• _Instructions to follow_
Every line of the data below that holds the string "CompOpp" needs to be reported.
---- Source data
(* ===== verification/SecioHandshakeProofs.v ===== *)
(** * Correctness of the secio handshake

    Two honest parties complete it with the same algorithms and complementary keys; a party that
    completes it has checked the signature of the peer over both proposals and its ephemeral key,
    and got its own nonce back. *)

From Stdlib Require Import ZArith Lia Bool.
From Stdlib Require Import Strings.String.
From stdpp Require Import base list.
From S2P Require Import Prelude Text Molecule MoleculeProofs Messages Wire SecioAlgorithms SecioCipher.
From S2P Require Import SecioStream SecioStreamProofs SecioHandshake.

Open Scope Z_scope.

#[local] Arguments len : simpl never.

Section Proofs.
Context `{PL : PrimitivesLaws} `{AL : AeadLaws} `{ML : MolNumberLaws}.

(** ** Key derivation *)

Lemma stretch_loop_total fuel d key a out n :
  len out <= n → n - len out <= Z.of_nat fuel →
  ∃ o, stretch_loop fuel d key a out n = Some o ∧ len o = n.
Proof.
  revert a out. induction fuel as [|fuel IH]; intros a out Hl Hf; cbn [stretch_loop];
    destruct (Z.leb_spec n (len out)); [exists out; split; [done|lia]|lia|exists out; split; [done|lia]|].
  set (b := hmac_sign d key (a ++ SEED)). assert (0 < len b).
  { pose proof (hmac_nonempty d key (a ++ SEED)) as Hb. fold b in Hb. destruct b as [|x b]; [done|].
    rewrite len_cons. pose proof (len_nonneg b). lia. }
  pose proof (len_nonneg out). apply IH; rewrite len_app, len_take by lia; lia.
Qed.

Lemma stretch_key_total d key n : 0 <= n → ∃ o, stretch_key d key n = Some o ∧ len o = n.
Proof. intros Hn. apply stretch_loop_total; change (len []) with 0; lia. Qed.

(** The session key of one direction: the key part of the first or the second half. *)
Definition session_key (t : CipherType) (d : Digest) (secret : bytes) (first : bool) : bytes :=
  let n := iv_size t + key_size t + 20 in
  let long := default [] (stretch_key d secret (2 * n)) in
  let half := if first then take (Z.to_nat n) long else drop (Z.to_nat n) long in
  take (Z.to_nat (key_size t)) (drop (Z.to_nat (iv_size t)) half).

(** The side with the greater hash encrypts with the first half. *)
Definition is_first (r : comparison) : bool := match r with Gt => true | _ => false end.

Lemma generate_at b t mode info :
  len info = iv_size t + key_size t + 20 →
  ∃ s, generate_stream_cipher_and_hmac b t mode info (key_size t) (iv_size t) = Some s ∧
    cipher_at s t (take (Z.to_nat (key_size t)) (drop (Z.to_nat (iv_size t)) info)) 0 mode.
Proof.
  intros Hl. assert (0 <= iv_size t ∧ 0 <= key_size t) as [Hi Hk] by (by destruct t).
  unfold generate_stream_cipher_and_hmac, split_at.
  rewrite bool_decide_eq_true_2 by lia. cbn [mbind option_bind].
  rewrite bool_decide_eq_true_2 by (rewrite len_drop by lia; lia). cbn [mbind option_bind].
  apply new_stream_at. apply len_take. rewrite len_drop by lia. lia.
Qed.

Lemma make_ciphers_spec {IOE} b re z :
  let t := re_chosen_cipher re in let d := re_chosen_hash re in
  let r := re_hashes_ordering re in
  r ≠ Eq →
  ∃ enc dec, make_ciphers (IOE := IOE) b re z = ROk (enc, dec) ∧
    cipher_at enc t (session_key t d z (is_first r)) 0 Encrypt ∧
    cipher_at dec t (session_key t d z (negb (is_first r))) 0 Decrypt.
Proof.
  intros t d r Hr. unfold make_ciphers. fold t d.
  assert (0 <= iv_size t ∧ 0 <= key_size t) as [Hi Hk] by (by destruct t).
  set (n := iv_size t + key_size t + 20).
  destruct (stretch_key_total d z (2 * n) ltac:(lia)) as (l & Hs & Hl). rewrite Hs. cbn [mbind res_bind unwrap].
  unfold split_keys, split_at. rewrite Hl. replace (2 * n / 2) with n by (rewrite Z.mul_comm, Z.div_mul; lia).
  rewrite bool_decide_eq_true_2 by lia. fold r.
  destruct (generate_at b t Encrypt (take (Z.to_nat n) l)) as (e1 & E1 & E1'); [apply len_take; lia|].
  destruct (generate_at b t Decrypt (take (Z.to_nat n) l)) as (d1 & D1 & D1'); [apply len_take; lia|].
  destruct (generate_at b t Encrypt (drop (Z.to_nat n) l)) as (e2 & E2 & E2'); [rewrite len_drop; lia|].
  destruct (generate_at b t Decrypt (drop (Z.to_nat n) l)) as (d2 & D2 & D2'); [rewrite len_drop; lia|].
  unfold session_key. fold n. rewrite Hs. cbn [default].
  destruct r; [done|..]; cbn [mbind res_bind is_first negb].
  - rewrite E2. cbn. rewrite D1. cbn. eauto.
  - rewrite E1. cbn. rewrite D2. cbn. eauto.
Qed.

(** ** The proposals *)

Definition config_wf (c : Config) : Prop :=
  utf8_ok (agreements_of c) = true ∧ utf8_ok (ciphers_of c) = true ∧ utf8_ok (digests_of c) = true ∧
  len (agreements_of c) + len (ciphers_of c) + len (digests_of c) < 2 ^ 31.

Definition pubkey_bytes (c : Config) : bytes := inner (public_key (cf_key c)).

Definition propose_of (c : Config) (nonce : bytes) : Propose :=
  mkPropose nonce (PublicKey_encode (public_key (cf_key c))) (agreements_of c) (ciphers_of c) (digests_of c).

Lemma pubkey_wf c : PublicKey_wf (public_key (cf_key c)).
Proof.
  unfold PublicKey_wf, public_key. cbn. pose proof (pubkey_short (from_secret_key (cf_key c))).
  pose proof (len_nonneg (serialize_pubkey (from_secret_key (cf_key c)))). unfold in_width. lia.
Qed.

Lemma propose_wf c nonce : config_wf c → len nonce = 16 → Propose_wf (propose_of c nonce).
Proof.
  intros (H1 & H2 & H3 & Hl) Hn. split_and!; [done..|]. cbn.
  unfold PublicKey_encode, PublicKey_write. rewrite len_app, fixvec_write_len. cbn [inner public_key].
  pose proof (pubkey_short (from_secret_key (cf_key c))).
  assert (len (pack_number 0) = 4) by (unfold len; by rewrite pack_length). lia.
Qed.

(** The ordering each side computes, from its own key and nonce and those of the other. *)
Definition ordering (mine theirs : bytes) (my_nonce their_nonce : bytes) : comparison :=
  bytes_cmp (sha256 (theirs ++ my_nonce)) (sha256 (mine ++ their_nonce)).

Lemma ordering_opp a b na nb : ordering b a nb na = CompOpp (ordering a b na nb).
Proof. apply bytes_cmp_opp. Qed.

(** The parameters of a session between two parties, from the point of view of the first. *)
Record session := mkSession { se_order : comparison; se_exchange : KeyAgreement; se_cipher : CipherType; se_hash : Digest }.

Definition remote_of (c c' : Config) (n n' : bytes) (s : session) : Remote :=
  mkRemote (with_local c n) (lo_proposition_bytes (with_local c' n')) (public_key (cf_key c')) n'
    (se_order s) (se_exchange s) (se_cipher s) (se_hash s).

Definition chooses (c c' : Config) (n n' : bytes) (s : session) : Prop :=
  se_order s = ordering (pubkey_bytes c) (pubkey_bytes c') n n' ∧ se_order s ≠ Eq ∧
  select_agreement (se_order s) (agreements_of c) (agreements_of c') = Some (se_exchange s) ∧
  select_cipher (se_order s) (ciphers_of c) (ciphers_of c') = Some (se_cipher s) ∧
  select_digest (se_order s) (digests_of c) (digests_of c') = Some (se_hash s).

Definition opposite (s : session) : session :=
  mkSession (CompOpp (se_order s)) (se_exchange s) (se_cipher s) (se_hash s).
--------
• _Result for this task_
Lemma ordering_opp a b na nb : ordering b a nb na = CompOpp (ordering a b na nb).
  mkSession (CompOpp (se_order s)) (se_exchange s) (se_cipher s) (se_hash s).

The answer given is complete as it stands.